* To do:
Within the listing below, how many lines hold the string "assert"? Only the number should be given.
———
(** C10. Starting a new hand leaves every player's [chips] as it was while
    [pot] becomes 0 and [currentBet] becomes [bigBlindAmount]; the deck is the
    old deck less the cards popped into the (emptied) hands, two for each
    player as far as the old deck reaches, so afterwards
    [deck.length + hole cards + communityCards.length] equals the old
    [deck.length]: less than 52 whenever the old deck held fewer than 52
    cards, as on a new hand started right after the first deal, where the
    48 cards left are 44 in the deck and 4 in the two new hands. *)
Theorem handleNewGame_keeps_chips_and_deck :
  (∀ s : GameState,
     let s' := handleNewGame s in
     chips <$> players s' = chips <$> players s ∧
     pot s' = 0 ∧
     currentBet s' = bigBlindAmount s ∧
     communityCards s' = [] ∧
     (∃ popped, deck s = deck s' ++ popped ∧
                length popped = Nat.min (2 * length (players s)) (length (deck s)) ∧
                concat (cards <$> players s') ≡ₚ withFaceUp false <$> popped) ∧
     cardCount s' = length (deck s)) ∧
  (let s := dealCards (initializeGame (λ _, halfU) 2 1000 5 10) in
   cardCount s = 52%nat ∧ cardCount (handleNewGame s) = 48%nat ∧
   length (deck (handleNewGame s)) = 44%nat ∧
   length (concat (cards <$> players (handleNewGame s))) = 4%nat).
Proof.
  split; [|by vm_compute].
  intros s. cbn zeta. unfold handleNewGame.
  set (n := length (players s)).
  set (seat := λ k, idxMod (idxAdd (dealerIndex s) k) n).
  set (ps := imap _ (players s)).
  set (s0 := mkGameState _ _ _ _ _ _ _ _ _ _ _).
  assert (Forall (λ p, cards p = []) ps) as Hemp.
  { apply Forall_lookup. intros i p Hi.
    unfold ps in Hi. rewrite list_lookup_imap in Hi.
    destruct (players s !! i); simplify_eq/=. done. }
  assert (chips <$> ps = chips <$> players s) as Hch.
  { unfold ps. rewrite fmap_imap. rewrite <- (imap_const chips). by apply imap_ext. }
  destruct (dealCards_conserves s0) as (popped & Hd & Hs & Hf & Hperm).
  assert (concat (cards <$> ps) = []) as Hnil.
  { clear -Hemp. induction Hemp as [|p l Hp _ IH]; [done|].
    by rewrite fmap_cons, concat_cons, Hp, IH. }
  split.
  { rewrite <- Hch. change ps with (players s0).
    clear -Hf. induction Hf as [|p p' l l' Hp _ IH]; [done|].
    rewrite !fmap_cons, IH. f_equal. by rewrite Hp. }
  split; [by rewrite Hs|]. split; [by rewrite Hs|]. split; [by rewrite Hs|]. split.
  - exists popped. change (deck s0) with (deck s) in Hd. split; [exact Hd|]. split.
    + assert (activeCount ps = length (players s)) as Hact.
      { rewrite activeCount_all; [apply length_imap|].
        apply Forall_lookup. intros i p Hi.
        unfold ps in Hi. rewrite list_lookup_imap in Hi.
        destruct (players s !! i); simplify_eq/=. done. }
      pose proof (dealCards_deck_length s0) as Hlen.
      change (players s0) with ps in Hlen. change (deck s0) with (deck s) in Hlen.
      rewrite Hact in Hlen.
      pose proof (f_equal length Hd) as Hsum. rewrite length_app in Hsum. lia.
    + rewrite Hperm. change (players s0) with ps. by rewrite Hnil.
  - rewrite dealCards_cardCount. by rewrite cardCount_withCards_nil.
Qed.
———
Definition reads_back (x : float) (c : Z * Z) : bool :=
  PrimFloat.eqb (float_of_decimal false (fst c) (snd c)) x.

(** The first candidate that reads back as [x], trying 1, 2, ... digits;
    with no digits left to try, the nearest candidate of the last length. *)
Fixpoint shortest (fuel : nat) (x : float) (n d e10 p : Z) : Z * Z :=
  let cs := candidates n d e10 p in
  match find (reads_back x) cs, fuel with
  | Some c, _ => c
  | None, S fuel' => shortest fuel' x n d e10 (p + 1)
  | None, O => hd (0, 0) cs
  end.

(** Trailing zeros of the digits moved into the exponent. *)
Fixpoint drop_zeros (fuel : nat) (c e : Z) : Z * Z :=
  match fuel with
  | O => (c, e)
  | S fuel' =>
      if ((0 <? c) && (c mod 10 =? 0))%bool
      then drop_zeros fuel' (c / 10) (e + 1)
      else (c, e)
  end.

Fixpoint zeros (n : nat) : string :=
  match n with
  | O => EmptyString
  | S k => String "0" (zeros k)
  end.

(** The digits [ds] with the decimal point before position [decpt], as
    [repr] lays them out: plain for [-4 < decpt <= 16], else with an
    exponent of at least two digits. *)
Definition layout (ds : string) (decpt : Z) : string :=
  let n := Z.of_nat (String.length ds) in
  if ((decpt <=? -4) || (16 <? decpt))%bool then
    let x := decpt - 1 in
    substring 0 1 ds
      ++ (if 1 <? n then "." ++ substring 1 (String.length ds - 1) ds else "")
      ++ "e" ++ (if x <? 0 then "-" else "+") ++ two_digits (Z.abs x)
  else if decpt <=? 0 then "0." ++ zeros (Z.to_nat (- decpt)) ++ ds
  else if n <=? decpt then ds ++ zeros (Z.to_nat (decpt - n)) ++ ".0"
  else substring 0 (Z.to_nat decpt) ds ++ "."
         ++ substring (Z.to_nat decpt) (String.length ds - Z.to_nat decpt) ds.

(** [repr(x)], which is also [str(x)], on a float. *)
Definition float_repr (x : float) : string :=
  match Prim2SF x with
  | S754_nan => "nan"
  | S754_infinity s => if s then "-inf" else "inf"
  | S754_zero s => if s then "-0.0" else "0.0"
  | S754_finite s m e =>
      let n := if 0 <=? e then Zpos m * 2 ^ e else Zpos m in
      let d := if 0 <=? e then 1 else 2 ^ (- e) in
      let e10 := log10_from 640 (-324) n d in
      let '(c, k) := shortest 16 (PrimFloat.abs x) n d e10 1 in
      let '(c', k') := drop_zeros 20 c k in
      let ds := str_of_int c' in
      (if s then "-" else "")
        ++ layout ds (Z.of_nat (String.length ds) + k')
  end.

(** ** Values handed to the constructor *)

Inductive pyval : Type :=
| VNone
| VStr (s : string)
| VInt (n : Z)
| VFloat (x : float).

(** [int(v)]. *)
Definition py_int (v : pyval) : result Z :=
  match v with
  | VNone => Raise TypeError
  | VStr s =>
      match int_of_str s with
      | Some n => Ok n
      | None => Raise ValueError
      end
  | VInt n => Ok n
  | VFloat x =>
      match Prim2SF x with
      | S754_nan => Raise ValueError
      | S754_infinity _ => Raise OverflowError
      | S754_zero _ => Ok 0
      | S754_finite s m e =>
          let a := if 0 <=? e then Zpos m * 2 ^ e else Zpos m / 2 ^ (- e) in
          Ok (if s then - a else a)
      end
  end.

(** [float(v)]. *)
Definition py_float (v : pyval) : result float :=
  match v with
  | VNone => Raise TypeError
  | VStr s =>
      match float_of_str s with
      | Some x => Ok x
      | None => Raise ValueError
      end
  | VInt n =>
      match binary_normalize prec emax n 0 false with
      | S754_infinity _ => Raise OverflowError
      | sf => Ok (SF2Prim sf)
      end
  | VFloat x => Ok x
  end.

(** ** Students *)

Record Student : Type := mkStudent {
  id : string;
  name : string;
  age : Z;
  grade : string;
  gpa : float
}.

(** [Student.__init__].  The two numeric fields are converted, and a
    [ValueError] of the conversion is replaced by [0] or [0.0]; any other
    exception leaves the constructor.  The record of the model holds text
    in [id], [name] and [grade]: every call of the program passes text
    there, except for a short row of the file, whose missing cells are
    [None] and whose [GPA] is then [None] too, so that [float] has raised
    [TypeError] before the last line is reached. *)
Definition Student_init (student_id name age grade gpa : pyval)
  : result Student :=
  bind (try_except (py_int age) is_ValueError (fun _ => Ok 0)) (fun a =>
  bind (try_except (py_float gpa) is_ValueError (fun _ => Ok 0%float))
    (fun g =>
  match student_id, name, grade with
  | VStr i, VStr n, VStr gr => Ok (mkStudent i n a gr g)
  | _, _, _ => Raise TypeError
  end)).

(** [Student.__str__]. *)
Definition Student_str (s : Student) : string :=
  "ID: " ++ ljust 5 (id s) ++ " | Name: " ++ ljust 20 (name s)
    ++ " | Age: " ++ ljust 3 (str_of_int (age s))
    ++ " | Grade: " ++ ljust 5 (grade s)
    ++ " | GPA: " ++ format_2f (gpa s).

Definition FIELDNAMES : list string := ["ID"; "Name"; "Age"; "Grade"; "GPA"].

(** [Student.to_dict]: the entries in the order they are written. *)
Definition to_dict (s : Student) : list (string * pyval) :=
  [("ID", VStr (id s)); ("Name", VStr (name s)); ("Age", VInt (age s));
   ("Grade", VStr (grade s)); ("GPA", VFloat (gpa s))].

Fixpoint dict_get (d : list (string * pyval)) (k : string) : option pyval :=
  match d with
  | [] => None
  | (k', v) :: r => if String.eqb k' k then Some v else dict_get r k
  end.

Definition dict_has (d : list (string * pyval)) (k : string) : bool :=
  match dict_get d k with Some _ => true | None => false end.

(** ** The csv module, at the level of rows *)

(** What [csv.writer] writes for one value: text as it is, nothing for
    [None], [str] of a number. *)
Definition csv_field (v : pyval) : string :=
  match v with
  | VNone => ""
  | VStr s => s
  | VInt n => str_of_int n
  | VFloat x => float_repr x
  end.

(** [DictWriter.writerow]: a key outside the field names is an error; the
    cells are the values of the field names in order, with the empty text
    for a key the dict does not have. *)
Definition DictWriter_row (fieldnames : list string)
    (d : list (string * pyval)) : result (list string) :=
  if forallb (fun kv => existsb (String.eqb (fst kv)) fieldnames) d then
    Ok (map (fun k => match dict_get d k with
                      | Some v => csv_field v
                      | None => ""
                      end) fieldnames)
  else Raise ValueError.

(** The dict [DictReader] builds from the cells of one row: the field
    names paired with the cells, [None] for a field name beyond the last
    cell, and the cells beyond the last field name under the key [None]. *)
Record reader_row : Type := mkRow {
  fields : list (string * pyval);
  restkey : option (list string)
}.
———
* Answer section:
4